Bajo críticas transversales y con la eventual revisión del Tribunal Constitucional (TC) como telón de fondo, este lunes la Comisión de Seguridad de la Cámara de Diputadas y Diputados retoma la tramitación del polémico Registro de Vándalos e Incivilidades.
Tras su ingreso, parte de la oposición pidió al gobierno retirar y reingresar el proyecto, a raíz del reciente fallo del TC que objetó la pérdida de gratuidad como sanción en la iniciativa de Escuelas Protegidas, considerando que la propuesta del registro se apoya en castigos accesorios de naturaleza similar.
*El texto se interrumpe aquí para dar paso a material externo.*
Lemma picks_avoid_repeats_witness :
  db_valid seven_breakfasts seven_breakfasts_db
  /\ exists plan st',
       assemble_week first_draw seven_breakfasts_db (prefs_with_target 2000) None
         seven_breakfasts = Ok (plan, st')
       /\ length (slot_names (store st') breakfast plan) = 7%nat
       /\ NoDup (slot_names (store st') breakfast plan).
Proof.
  split; [exact seven_breakfasts_valid|].
  destruct (picks_avoid_repeats first_draw seven_breakfasts_db
              (prefs_with_target 2000) None seven_breakfasts breakfast
              seven_breakfasts_valid) as [plan [st' [E [Hlen [Hnd _]]]]].
  exists plan, st'. split; [exact E|]. split; [exact Hlen|].
  apply Hnd.
  - vm_compute. lia.
  - apply (bool_decide_unpack _). vm_compute. exact I.
Defined.

Lemma empty_pool_gives_fallback_witness :
  db_valid three_recipes breakfast_only
  /\ pools_of (store three_recipes) breakfast_only (prefs_with_target 2000) lunch = []
  /\ exists plan0 st0,
       assemble_week first_draw breakfast_only (prefs_with_target 2000) None
         three_recipes = Ok (plan0, st0)
       /\ length plan0 = 7%nat
       /\ used_of lunch st0 = ∅
       /\ exists plan st' served,
            generate_personalized_plan first_draw breakfast_only
              (prefs_with_target 2000) None three_recipes = Ok (plan, st')
            /\ Forall (fun d : string * DayPlan =>
                         recipe_at (store st') lunch d.2 = Some served) plan
            /\ name served = "Fallback Lunch".
Proof.
  assert (db_valid three_recipes breakfast_only) as Hv
    by (intros []; repeat constructor; by eexists).
  split; [exact Hv|]. split; [reflexivity|].
  pose proof (empty_pool_gives_fallback first_draw breakfast_only
                (prefs_with_target 2000) None three_recipes lunch Hv eq_refl) as H.
  cbv zeta in H.
  destruct H as [(plan0 & st0 & E & Hlen & _ & _ & _ & _ & _ & _ & _ & _ & Hu
                  & Hret & Hex) _].
  exists plan0, st0. split; [exact E|]. split; [exact Hlen|]. split; [exact Hu|].
  destruct Hex as (plan & st' & Eg).
  { vm_compute. discriminate. }
  { intros s'. destruct s'; [|constructor..].
    apply Forall_forall. intros l _ r Hr.
    destruct l as [|[|[|l]]]; [| | |discriminate Hr];
      injection Hr as <-; unfold recipe_le, field_le; cbn; lia. }
  destruct (Hret plan st' Eg) as (_ & _ & served & Hall & Hname & _).
  exists plan, st', served. split; [exact Eg|]. split; [exact Hall|]. exact Hname.
Defined.

Lemma nutrition_score_formula_witness :
  db_valid three_recipes one_each
  /\ Forall nonneg_recipe (store three_recipes)
  /\ exists dp st' rb rl rd,
       _generate_daily_plan first_draw one_each 0 2000 None three_recipes
       = Ok (dp, st')
       /\ recipe_at (store st') breakfast dp = Some rb
       /\ recipe_at (store st') lunch dp = Some rl
       /\ recipe_at (store st') dinner dp = Some rd
       /\ nutrition_score dp = nutrition_score_spec [rb; rl; rd].
Proof.
  assert (Forall nonneg_recipe (store three_recipes)) as Hnn.
  { unfold three_recipes. cbn [store].
    repeat (apply Forall_cons; split); [..|apply Forall_nil];
      unfold nonneg_recipe, nonneg_field; cbn; lia. }
  split; [exact three_recipes_valid|]. split; [exact Hnn|].
  apply (nutrition_score_formula first_draw one_each 0 2000 None three_recipes
           three_recipes_valid Hnn).
Defined.

Lemma variety_score_counts_meals_witness :
  store three_recipes !! 0%nat = Some masala_oats
  /\ store three_recipes !! 1%nat = Some cashew_shake
  /\ store three_recipes !! 2%nat = Some vegetable_khichdi
  /\ _calculate_variety_score [(breakfast, 0%nat); (lunch, 1%nat); (dinner, 2%nat)]
       [Some "Masala Oats"] three_recipes
     = Ok (Qmin 10
             (inject_Z
                (Z.of_nat
                   (size (list_to_set
                            [Some "Masala Oats"; Some "Cashew Shake";
                             Some "Vegetable Khichdi"]
                          ∖ list_to_set [Some "Masala Oats"]
                          : gset (option string))))
              / inject_Z 3 * 10)%Q, three_recipes).
Proof.
  split; [reflexivity|]. split; [reflexivity|]. split; [reflexivity|].
  apply (variety_score_counts_meals three_recipes 0%nat 1%nat 2%nat
           masala_oats cashew_shake vegetable_khichdi [Some "Masala Oats"]
           eq_refl eq_refl eq_refl).
Defined.

(** * More of the planner *)

#[local] Set Warnings "-clear-no-such-hyp".

Lemma kept_of_idempotent (σ : list Recipe) (cond : Recipe -> bool) (pool : list loc) :
  kept_of σ cond (kept_of σ cond pool) = kept_of σ cond pool.
Proof.
  unfold kept_of. induction pool as [|l pool IH]; [done|].
  cbn [List.filter].
  destruct (match σ !! l with Some r => cond r | None => false end) eqn:Hc; [|done].
  cbn [List.filter]. by rewrite Hc, IH.
Qed.

(** X1. Filtering a filtered pool by the same preferences changes nothing:
    the second pass returns the pool of the first, in the same order. *)
Theorem filter_pool_idempotent (st : State) (diet : string)
    (allergy_list : list string) (pool : list loc) :
  valid_locs st pool ->
  exists kept,
    filter_pool (keeps diet allergy_list) pool st = Ok (kept, st)
    /\ filter_pool (keeps diet allergy_list) kept st = Ok (kept, st).
Proof.
  intros Hv. exists (kept_of (store st) (keeps diet allergy_list) pool).
  split; [by apply filter_pool_ok|].
  rewrite filter_pool_ok by (by apply kept_of_valid).
  by rewrite kept_of_idempotent.
Qed.

Lemma nutrition_score_range (ms : list Recipe) :
  (0 <= nutrition_score_of ms /\ nutrition_score_of ms <= 10)%Q.
Proof.
  unfold nutrition_score_of. cbv zeta. split.
  - apply Q.min_glb; [done|].
    apply Qmult_le_0_compat; [apply Qabs_nonneg | done].
  - apply Q.le_min_l.
Qed.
El jefe de bancada del Partido Socialista, Raúl Leiva, advirtió que, en su forma actual, el proyecto es deficiente y presenta vicios de constitucionalidad, por lo que espera que el Ejecutivo lo reoriente.
Desde la presidencia de la Comisión de Seguridad, el diputado republicano Cristián Araya admitió que la iniciativa requiere un análisis exhaustivo, motivo por el cual se abrió un periodo de audiencias y se prevé una reformulación del texto.
En la derecha también se intensificaron los reparos. La diputada del Partido Nacional Libertario, Gloria Naveillán, emplazó al gobierno a presentar una indicación sustitutiva integral y no descartó que el asunto termine nuevamente en el TC.
A su vez, el diputado de Renovación Nacional Luis Pardo, integrante de la Comisión de Educación, señaló que aguardan el detalle del fallo del Tribunal Constitucional para que el Ejecutivo ajuste el contenido del proyecto en consecuencia.
La sesión de este lunes en la Comisión de Seguridad tendrá como primer punto la discusión general de la propuesta. Están convocados el ministro de Seguridad, Martín Arrau, y el biministro Claudio Alvarado, de quienes se espera un plan concreto de modificaciones.